### ASSIGNED TASK
In the records below, which lines include "reflexivity"? Copy them.

[Stored dataset items]
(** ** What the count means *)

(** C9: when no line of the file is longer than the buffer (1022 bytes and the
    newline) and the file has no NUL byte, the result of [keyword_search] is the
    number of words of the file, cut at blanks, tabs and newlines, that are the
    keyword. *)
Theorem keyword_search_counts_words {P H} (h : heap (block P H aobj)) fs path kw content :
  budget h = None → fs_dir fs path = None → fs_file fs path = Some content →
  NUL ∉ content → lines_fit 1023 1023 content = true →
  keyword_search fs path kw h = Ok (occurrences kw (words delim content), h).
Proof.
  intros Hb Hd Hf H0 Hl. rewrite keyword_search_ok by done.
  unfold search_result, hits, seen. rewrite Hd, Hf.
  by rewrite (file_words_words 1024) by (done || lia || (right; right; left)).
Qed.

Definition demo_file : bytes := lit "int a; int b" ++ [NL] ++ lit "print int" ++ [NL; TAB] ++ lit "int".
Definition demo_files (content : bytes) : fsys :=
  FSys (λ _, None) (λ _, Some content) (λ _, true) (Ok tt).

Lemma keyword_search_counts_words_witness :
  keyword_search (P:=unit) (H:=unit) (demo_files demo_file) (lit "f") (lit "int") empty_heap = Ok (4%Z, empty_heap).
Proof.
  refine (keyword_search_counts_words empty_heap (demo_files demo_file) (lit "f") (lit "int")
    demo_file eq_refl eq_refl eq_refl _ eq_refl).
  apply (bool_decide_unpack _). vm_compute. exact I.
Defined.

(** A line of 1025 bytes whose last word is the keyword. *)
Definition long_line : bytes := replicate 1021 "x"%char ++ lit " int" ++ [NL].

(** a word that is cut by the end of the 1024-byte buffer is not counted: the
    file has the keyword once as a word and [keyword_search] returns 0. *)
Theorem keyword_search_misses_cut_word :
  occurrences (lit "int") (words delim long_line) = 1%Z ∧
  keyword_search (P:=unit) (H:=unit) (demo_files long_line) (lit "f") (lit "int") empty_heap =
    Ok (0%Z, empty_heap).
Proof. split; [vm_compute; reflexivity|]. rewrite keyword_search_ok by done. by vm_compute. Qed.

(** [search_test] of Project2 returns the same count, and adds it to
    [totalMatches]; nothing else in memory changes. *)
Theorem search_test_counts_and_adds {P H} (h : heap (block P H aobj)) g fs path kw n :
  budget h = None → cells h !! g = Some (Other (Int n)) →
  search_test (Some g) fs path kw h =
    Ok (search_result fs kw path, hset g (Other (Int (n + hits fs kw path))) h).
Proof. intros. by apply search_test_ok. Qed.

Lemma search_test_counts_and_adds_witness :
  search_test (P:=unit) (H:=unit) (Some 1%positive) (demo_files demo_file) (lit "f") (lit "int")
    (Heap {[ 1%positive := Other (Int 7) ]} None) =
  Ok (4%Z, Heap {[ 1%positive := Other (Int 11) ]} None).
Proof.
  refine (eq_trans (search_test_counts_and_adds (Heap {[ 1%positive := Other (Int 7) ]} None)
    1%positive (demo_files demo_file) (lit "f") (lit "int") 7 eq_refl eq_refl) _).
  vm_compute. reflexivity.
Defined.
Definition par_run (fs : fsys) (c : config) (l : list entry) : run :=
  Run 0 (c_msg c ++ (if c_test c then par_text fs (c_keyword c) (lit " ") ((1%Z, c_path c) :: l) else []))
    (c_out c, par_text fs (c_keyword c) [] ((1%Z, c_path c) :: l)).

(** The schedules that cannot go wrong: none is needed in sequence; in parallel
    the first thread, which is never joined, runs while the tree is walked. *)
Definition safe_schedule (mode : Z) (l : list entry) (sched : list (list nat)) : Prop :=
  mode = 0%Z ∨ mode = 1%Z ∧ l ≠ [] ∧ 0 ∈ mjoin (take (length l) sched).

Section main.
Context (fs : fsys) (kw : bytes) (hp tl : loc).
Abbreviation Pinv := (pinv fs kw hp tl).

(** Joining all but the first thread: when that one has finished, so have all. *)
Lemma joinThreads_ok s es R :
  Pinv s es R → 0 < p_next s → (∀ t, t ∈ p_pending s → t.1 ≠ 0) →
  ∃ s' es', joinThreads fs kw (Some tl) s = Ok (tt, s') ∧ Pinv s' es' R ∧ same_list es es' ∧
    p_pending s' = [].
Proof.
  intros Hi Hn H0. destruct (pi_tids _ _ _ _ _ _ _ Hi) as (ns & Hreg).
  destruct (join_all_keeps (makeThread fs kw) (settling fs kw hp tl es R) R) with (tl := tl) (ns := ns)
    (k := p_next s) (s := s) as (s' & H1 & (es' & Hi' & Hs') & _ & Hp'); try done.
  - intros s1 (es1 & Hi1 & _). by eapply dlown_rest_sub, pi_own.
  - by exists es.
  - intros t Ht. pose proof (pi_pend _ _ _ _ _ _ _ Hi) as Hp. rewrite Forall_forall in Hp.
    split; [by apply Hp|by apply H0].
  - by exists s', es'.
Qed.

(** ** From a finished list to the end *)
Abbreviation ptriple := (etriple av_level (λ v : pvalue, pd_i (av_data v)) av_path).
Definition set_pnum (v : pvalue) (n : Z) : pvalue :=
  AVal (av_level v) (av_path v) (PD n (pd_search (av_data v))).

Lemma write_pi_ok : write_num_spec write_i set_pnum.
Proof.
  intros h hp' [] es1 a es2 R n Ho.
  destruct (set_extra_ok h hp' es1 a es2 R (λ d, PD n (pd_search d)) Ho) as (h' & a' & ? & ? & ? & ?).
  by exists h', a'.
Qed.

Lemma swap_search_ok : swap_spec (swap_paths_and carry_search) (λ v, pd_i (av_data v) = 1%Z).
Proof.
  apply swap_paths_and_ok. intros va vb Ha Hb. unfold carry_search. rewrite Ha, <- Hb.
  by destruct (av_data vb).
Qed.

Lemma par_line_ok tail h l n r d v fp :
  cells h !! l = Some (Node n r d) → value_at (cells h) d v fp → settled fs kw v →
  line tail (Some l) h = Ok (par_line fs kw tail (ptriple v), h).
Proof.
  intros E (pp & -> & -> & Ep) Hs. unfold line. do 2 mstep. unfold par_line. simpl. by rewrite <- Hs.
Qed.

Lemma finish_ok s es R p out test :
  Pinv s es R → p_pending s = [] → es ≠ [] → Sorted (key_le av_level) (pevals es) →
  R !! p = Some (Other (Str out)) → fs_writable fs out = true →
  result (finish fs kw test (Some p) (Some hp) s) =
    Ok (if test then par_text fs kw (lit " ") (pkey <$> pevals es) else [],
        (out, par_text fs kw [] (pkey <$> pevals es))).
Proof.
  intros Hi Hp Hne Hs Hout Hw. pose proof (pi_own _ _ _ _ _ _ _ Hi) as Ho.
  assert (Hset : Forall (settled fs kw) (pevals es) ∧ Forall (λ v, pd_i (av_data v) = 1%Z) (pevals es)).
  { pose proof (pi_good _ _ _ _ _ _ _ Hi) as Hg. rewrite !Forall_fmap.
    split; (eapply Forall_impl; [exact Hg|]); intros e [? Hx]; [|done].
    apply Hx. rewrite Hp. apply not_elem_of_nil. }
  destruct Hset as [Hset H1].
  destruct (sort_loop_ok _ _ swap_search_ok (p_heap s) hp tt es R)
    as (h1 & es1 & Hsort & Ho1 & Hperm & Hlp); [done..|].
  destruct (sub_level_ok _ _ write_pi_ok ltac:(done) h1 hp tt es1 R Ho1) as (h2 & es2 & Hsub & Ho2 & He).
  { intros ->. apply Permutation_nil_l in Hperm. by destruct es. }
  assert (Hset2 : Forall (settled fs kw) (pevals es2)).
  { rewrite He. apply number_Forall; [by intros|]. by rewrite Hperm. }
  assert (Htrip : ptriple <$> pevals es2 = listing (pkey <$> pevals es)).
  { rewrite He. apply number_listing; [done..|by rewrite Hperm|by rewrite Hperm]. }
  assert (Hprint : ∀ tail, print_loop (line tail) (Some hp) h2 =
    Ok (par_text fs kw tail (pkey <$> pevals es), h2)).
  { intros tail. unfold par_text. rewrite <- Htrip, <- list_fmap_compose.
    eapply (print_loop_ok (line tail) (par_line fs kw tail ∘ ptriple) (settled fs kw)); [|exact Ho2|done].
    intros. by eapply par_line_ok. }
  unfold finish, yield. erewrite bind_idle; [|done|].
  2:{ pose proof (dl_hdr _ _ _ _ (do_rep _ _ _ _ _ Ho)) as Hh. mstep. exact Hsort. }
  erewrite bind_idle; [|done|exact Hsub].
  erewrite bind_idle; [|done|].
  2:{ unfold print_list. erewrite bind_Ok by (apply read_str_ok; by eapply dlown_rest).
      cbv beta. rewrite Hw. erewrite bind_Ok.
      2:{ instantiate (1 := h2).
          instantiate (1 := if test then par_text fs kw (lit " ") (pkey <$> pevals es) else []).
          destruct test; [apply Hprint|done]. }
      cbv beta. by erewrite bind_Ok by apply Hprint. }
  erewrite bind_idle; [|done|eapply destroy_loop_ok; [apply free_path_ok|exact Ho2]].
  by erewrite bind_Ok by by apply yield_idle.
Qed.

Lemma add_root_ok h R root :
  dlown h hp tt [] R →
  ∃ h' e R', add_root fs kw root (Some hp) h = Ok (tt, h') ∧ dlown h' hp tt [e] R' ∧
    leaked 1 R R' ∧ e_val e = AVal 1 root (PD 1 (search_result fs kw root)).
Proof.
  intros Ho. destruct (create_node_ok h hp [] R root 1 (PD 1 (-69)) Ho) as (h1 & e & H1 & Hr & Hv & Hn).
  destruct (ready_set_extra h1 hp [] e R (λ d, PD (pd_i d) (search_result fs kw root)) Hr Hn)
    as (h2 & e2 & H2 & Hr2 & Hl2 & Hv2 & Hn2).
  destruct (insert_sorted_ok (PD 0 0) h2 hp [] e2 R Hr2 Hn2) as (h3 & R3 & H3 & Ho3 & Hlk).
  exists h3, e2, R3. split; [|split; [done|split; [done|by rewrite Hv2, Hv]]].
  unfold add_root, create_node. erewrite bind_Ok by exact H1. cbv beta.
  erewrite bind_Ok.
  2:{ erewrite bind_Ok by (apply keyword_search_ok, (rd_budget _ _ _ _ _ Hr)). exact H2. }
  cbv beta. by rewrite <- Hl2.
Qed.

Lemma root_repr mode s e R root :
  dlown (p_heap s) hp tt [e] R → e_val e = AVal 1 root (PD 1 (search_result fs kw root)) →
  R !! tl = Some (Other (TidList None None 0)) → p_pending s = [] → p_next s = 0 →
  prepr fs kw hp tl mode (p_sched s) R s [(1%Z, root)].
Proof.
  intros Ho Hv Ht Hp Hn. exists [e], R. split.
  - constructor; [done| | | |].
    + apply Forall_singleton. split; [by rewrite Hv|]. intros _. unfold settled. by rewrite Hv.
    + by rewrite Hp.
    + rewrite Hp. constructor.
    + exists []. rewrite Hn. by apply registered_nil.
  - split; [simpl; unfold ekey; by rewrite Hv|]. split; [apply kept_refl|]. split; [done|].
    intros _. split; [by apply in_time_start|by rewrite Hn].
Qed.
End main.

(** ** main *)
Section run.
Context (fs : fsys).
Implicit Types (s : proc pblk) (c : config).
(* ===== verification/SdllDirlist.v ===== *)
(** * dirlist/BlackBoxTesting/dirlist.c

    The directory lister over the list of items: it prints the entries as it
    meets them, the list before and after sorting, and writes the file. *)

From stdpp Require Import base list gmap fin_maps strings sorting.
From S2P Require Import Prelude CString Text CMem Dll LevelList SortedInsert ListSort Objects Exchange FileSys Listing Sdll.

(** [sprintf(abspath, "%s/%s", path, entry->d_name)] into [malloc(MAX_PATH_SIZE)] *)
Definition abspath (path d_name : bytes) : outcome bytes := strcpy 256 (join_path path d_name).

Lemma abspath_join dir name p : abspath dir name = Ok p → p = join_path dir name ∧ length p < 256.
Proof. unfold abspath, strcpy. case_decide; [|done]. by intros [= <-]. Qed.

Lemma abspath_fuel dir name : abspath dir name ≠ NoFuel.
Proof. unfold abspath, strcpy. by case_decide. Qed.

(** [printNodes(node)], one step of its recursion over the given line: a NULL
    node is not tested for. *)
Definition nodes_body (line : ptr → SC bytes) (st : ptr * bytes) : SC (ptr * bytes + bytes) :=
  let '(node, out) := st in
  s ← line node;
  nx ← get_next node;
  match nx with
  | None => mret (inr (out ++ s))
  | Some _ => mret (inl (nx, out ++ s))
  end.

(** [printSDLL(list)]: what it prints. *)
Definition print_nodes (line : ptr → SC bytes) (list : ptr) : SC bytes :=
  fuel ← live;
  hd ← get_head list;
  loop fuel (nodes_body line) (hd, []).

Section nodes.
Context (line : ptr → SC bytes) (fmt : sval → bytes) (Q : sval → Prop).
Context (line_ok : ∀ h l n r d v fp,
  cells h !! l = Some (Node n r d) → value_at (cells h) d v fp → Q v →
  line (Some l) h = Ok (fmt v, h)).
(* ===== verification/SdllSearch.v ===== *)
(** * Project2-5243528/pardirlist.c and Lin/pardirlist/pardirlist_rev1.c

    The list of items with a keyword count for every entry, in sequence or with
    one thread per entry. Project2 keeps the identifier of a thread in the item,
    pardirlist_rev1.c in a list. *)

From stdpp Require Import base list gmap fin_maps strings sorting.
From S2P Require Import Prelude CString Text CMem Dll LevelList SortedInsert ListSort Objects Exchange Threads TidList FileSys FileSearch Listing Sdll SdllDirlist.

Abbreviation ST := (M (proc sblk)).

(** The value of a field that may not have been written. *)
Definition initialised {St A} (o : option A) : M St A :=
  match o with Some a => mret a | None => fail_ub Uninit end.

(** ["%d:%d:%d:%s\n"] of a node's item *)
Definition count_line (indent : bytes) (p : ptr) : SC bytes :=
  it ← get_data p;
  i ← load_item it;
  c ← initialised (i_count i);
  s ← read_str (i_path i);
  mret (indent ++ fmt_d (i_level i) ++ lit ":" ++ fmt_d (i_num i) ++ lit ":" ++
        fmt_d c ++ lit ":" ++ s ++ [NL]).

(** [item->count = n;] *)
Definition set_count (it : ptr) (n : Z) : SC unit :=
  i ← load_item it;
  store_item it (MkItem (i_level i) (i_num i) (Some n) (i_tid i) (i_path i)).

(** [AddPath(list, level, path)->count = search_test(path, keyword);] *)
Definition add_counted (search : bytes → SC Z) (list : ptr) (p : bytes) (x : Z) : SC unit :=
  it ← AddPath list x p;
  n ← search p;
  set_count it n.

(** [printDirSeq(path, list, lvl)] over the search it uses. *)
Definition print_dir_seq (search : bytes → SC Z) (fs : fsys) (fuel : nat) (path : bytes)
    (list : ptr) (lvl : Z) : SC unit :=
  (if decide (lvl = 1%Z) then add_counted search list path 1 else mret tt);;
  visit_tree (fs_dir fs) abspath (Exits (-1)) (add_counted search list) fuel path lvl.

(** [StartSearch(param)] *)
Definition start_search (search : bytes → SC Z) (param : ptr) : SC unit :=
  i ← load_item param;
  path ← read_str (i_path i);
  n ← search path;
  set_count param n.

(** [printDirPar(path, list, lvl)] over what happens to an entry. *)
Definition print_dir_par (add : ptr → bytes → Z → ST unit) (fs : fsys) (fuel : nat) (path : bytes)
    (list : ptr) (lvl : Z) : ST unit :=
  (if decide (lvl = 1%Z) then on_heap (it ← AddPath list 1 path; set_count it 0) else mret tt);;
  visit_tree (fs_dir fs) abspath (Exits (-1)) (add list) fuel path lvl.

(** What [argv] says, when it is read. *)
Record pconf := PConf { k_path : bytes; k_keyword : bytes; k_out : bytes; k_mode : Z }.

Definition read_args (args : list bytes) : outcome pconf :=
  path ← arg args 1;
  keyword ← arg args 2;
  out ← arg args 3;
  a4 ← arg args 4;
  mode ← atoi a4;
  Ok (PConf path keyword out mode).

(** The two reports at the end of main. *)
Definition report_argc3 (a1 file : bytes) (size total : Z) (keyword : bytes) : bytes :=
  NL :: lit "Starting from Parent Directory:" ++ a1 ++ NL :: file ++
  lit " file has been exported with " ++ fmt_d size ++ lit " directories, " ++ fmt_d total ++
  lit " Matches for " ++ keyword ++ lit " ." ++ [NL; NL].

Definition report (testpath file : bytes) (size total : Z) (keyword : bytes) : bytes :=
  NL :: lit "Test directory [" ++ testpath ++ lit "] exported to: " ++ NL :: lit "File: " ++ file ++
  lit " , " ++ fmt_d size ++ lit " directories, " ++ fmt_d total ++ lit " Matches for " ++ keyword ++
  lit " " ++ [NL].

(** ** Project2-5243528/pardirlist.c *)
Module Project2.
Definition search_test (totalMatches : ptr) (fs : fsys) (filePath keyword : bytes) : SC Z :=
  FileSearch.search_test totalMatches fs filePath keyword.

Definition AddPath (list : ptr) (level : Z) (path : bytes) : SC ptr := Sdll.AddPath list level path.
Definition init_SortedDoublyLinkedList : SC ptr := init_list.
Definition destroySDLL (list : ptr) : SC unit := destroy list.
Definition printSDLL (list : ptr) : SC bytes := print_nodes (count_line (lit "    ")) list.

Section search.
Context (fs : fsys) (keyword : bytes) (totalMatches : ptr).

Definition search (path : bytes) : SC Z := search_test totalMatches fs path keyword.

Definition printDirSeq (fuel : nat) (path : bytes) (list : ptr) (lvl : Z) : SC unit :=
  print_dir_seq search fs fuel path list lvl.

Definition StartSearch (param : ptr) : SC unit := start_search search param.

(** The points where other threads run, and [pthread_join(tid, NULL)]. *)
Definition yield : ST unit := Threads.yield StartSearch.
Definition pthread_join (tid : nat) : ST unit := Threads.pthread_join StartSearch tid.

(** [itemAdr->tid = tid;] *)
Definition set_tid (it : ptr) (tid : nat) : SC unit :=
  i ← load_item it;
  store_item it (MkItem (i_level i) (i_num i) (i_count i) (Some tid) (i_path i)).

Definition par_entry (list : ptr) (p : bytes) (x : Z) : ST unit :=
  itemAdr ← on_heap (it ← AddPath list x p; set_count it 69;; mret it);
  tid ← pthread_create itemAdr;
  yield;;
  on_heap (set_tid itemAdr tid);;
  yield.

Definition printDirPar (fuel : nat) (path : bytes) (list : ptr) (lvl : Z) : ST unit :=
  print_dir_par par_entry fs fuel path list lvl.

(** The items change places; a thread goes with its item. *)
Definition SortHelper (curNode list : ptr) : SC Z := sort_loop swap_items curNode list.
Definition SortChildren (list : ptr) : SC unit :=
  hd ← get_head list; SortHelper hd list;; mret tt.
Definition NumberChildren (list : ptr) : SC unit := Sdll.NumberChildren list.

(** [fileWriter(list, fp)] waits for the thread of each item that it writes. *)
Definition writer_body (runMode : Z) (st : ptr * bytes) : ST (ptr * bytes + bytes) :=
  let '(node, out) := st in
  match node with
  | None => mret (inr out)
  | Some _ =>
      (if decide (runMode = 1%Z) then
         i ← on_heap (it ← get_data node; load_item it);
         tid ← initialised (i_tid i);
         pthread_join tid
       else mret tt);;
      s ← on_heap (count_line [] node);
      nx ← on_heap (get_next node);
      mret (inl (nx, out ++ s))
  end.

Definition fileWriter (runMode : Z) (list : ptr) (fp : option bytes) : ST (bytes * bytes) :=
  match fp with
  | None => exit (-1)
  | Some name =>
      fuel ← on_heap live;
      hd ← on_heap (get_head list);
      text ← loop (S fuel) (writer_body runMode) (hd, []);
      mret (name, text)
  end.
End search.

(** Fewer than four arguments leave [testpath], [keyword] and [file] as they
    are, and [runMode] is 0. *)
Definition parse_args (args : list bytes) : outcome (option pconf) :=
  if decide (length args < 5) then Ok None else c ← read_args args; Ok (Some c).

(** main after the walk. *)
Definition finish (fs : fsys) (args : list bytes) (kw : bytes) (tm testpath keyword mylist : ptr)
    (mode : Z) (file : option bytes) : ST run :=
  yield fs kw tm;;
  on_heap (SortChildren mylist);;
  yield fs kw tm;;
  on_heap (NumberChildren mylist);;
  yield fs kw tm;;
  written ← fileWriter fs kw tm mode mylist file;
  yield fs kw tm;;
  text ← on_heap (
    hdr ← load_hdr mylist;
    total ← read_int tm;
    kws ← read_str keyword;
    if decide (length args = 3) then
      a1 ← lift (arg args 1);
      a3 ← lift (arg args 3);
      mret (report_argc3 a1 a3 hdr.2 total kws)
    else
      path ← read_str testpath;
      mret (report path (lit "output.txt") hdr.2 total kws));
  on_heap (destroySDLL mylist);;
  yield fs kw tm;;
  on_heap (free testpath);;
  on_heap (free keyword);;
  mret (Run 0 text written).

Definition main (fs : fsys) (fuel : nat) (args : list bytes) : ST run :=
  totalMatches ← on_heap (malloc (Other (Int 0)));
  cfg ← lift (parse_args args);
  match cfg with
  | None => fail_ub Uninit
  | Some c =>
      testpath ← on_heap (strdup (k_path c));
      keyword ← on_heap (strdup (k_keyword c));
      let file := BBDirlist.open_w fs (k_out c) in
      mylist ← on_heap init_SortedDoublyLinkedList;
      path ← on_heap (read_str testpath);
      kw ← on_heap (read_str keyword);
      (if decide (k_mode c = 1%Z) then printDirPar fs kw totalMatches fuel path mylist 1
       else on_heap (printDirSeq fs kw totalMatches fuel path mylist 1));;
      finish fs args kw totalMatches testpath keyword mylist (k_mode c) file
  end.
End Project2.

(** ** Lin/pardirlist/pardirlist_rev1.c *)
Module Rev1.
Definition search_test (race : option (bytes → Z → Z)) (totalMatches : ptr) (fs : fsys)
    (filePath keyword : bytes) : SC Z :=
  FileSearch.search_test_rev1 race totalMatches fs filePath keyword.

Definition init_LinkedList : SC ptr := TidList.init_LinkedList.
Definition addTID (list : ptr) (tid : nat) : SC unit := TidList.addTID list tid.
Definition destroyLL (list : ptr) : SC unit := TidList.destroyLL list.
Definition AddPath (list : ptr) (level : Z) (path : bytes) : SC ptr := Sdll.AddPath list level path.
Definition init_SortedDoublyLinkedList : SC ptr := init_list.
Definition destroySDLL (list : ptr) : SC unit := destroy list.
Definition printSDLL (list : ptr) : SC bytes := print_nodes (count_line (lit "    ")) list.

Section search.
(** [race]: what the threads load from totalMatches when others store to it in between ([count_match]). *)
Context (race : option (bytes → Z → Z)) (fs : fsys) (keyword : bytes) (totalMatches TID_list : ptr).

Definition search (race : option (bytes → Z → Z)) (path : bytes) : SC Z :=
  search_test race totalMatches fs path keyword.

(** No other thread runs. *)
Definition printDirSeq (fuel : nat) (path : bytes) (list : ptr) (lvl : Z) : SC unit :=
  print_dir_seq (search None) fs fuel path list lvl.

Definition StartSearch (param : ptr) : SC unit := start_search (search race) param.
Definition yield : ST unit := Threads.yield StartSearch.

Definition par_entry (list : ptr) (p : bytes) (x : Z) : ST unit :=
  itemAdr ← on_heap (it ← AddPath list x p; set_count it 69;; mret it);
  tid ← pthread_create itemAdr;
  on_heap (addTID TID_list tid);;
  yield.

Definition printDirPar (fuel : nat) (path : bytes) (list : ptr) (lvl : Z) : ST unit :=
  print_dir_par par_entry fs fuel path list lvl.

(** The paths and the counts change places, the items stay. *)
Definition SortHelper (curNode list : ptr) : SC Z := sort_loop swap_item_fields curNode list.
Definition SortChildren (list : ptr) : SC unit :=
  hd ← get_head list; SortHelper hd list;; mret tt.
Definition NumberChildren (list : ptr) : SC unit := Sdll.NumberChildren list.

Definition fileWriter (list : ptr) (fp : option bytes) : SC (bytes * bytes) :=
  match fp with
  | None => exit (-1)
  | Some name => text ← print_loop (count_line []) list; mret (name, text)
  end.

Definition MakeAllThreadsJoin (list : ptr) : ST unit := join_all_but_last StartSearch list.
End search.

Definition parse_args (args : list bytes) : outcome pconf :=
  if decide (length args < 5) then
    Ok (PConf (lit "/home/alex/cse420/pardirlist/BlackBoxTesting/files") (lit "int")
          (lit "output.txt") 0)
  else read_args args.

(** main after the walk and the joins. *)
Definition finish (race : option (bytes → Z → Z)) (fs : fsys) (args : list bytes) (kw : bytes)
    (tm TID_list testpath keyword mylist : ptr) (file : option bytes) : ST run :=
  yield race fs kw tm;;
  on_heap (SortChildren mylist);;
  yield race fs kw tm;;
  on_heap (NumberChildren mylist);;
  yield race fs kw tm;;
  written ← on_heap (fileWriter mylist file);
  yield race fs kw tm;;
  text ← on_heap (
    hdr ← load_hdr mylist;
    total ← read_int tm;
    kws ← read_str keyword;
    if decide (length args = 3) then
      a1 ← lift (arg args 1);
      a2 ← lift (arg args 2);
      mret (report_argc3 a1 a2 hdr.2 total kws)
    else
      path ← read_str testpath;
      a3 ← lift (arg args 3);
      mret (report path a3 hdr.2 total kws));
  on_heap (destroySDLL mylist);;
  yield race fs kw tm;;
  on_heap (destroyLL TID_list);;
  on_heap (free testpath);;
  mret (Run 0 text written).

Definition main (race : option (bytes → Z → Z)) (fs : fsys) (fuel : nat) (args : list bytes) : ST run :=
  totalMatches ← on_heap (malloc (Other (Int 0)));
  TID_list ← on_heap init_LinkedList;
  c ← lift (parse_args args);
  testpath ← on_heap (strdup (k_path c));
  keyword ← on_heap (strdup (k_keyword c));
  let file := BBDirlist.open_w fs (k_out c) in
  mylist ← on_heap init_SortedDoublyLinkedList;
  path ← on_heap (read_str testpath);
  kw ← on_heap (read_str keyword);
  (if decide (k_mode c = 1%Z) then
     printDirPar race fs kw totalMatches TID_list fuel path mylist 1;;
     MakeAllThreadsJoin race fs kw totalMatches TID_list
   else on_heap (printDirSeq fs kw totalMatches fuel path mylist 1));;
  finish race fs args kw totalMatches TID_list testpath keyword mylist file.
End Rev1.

### ANSWER TO THIS TASK
Proof. split; [vm_compute; reflexivity|]. rewrite keyword_search_ok by done. by vm_compute. Qed.
  vm_compute. reflexivity.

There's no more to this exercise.